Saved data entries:
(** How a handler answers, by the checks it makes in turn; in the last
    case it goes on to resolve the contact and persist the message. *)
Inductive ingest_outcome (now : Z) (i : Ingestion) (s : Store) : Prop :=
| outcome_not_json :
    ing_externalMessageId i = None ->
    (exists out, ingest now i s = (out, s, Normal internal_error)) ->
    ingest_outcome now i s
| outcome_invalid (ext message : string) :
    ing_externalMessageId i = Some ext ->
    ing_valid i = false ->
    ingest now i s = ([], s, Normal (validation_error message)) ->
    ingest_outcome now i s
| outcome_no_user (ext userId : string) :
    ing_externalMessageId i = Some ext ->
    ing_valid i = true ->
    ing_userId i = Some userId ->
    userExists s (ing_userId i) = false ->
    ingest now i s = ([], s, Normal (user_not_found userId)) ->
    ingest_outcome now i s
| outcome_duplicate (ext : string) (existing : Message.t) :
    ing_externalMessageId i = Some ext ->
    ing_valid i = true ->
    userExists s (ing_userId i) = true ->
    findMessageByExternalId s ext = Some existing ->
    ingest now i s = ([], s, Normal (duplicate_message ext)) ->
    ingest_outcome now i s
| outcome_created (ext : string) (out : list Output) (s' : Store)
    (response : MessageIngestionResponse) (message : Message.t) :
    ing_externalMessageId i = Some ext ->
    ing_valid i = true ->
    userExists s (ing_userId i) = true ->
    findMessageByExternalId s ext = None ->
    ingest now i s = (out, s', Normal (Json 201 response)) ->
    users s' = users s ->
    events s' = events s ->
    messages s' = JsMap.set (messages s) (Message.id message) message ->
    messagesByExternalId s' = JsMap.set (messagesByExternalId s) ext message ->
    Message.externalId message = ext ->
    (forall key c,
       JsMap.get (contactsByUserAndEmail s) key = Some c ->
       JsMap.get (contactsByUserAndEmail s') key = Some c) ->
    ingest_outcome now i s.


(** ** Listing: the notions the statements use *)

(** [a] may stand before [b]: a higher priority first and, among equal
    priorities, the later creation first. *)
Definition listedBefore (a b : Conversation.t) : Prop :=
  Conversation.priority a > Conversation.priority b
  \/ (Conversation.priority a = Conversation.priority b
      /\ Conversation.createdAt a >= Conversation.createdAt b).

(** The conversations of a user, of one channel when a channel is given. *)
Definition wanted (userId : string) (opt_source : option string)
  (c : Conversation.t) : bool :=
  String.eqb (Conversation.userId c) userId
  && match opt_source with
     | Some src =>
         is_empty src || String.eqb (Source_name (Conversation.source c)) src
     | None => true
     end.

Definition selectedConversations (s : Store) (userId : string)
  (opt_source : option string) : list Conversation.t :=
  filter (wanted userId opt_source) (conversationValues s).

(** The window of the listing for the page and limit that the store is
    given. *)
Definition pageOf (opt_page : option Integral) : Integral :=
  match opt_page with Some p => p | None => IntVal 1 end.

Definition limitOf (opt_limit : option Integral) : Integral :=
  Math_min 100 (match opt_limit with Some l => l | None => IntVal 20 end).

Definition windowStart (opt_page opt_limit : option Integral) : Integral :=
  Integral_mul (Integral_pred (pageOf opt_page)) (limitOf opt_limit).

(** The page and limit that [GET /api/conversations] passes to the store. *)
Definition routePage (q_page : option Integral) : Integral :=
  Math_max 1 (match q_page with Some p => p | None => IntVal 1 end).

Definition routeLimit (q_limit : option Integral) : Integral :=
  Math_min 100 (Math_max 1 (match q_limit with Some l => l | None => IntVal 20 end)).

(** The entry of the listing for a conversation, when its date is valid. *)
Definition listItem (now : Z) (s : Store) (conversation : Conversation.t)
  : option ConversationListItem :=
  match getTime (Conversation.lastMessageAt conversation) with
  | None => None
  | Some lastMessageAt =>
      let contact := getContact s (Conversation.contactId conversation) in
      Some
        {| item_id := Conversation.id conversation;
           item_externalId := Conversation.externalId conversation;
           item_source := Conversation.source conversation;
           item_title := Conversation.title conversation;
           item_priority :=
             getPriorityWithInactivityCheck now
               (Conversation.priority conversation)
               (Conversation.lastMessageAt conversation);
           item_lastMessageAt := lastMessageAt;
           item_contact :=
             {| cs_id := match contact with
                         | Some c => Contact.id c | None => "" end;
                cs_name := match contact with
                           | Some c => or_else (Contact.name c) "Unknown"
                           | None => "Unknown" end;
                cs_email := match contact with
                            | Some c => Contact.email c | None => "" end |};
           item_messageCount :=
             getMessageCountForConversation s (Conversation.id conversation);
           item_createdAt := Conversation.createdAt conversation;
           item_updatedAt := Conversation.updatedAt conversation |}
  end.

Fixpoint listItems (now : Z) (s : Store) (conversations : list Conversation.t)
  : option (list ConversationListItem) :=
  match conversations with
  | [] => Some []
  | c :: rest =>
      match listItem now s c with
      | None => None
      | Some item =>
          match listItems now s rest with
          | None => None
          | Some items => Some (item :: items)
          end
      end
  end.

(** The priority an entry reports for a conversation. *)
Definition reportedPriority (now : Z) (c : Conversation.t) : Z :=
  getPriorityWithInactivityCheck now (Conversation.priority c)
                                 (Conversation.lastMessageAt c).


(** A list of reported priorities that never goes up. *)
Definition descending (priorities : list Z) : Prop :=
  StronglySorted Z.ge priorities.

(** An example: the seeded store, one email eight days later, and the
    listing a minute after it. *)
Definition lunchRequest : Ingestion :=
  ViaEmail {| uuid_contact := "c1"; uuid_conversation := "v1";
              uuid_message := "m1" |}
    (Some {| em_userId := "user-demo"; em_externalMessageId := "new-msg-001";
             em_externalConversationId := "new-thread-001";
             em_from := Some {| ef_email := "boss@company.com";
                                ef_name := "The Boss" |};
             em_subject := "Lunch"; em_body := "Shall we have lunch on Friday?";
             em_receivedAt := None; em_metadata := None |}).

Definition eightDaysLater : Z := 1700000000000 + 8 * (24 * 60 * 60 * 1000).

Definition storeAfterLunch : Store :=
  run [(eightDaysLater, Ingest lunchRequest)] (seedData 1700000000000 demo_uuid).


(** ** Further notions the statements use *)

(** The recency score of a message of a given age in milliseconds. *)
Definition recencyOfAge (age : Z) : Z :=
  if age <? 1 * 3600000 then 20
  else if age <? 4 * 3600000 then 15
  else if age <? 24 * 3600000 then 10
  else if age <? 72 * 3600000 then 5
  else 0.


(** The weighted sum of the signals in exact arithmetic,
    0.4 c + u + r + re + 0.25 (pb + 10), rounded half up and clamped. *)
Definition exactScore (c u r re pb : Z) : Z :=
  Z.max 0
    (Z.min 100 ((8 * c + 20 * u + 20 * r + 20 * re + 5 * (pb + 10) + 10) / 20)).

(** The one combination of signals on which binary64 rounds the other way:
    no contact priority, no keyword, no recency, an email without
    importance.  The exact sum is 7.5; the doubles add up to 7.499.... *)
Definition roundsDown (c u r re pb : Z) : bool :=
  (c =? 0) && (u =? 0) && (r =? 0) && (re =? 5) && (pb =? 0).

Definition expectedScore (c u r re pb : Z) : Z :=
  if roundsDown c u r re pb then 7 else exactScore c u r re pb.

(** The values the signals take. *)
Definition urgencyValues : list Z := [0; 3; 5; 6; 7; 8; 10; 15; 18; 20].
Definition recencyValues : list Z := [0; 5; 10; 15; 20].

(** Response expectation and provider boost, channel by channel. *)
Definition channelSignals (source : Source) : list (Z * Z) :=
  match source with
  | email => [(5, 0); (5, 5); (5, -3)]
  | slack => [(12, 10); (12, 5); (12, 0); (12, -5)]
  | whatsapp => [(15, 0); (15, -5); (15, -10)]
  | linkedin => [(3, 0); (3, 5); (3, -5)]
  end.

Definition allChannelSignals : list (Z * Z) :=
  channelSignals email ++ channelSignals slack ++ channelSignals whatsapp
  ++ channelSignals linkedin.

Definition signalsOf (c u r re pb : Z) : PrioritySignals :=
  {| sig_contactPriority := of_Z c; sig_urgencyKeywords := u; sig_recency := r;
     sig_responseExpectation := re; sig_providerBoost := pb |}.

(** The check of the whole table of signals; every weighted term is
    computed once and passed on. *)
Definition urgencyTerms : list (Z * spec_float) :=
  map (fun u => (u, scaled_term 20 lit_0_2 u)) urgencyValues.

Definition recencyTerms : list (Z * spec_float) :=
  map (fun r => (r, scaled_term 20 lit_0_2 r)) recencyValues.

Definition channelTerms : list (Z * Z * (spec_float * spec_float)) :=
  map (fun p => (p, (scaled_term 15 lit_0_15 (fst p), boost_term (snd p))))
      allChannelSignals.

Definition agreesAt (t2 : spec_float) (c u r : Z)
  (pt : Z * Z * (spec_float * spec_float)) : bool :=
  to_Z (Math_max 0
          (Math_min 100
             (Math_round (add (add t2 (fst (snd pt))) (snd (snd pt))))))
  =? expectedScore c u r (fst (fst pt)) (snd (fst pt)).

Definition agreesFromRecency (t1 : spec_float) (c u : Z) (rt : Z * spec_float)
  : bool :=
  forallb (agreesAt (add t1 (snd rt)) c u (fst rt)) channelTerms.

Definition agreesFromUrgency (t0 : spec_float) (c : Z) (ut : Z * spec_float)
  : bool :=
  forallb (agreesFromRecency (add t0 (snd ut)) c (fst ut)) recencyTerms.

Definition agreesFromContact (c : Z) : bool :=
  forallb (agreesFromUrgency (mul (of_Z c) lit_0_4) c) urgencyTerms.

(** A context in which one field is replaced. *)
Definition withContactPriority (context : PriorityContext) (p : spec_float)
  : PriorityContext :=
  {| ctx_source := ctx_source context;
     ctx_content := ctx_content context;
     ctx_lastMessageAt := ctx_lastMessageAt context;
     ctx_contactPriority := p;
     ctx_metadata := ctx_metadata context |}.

■ Task item ■
Please return only the lines above, starting at the line that has "(response : MessageIngestionResponse)" and ending at the line that has "Definition windowStart (opt_page", keeping both and leaving each one unchanged.

■ Response for this exercise ■
    (response : MessageIngestionResponse) (message : Message.t) :
    ing_externalMessageId i = Some ext ->
    ing_valid i = true ->
    userExists s (ing_userId i) = true ->
    findMessageByExternalId s ext = None ->
    ingest now i s = (out, s', Normal (Json 201 response)) ->
    users s' = users s ->
    events s' = events s ->
    messages s' = JsMap.set (messages s) (Message.id message) message ->
    messagesByExternalId s' = JsMap.set (messagesByExternalId s) ext message ->
    Message.externalId message = ext ->
    (forall key c,
       JsMap.get (contactsByUserAndEmail s) key = Some c ->
       JsMap.get (contactsByUserAndEmail s') key = Some c) ->
    ingest_outcome now i s.


(** ** Listing: the notions the statements use *)

(** [a] may stand before [b]: a higher priority first and, among equal
    priorities, the later creation first. *)
Definition listedBefore (a b : Conversation.t) : Prop :=
  Conversation.priority a > Conversation.priority b
  \/ (Conversation.priority a = Conversation.priority b
      /\ Conversation.createdAt a >= Conversation.createdAt b).

(** The conversations of a user, of one channel when a channel is given. *)
Definition wanted (userId : string) (opt_source : option string)
  (c : Conversation.t) : bool :=
  String.eqb (Conversation.userId c) userId
  && match opt_source with
     | Some src =>
         is_empty src || String.eqb (Source_name (Conversation.source c)) src
     | None => true
     end.

Definition selectedConversations (s : Store) (userId : string)
  (opt_source : option string) : list Conversation.t :=
  filter (wanted userId opt_source) (conversationValues s).

(** The window of the listing for the page and limit that the store is
    given. *)
Definition pageOf (opt_page : option Integral) : Integral :=
  match opt_page with Some p => p | None => IntVal 1 end.

Definition limitOf (opt_limit : option Integral) : Integral :=
  Math_min 100 (match opt_limit with Some l => l | None => IntVal 20 end).

Definition windowStart (opt_page opt_limit : option Integral) : Integral :=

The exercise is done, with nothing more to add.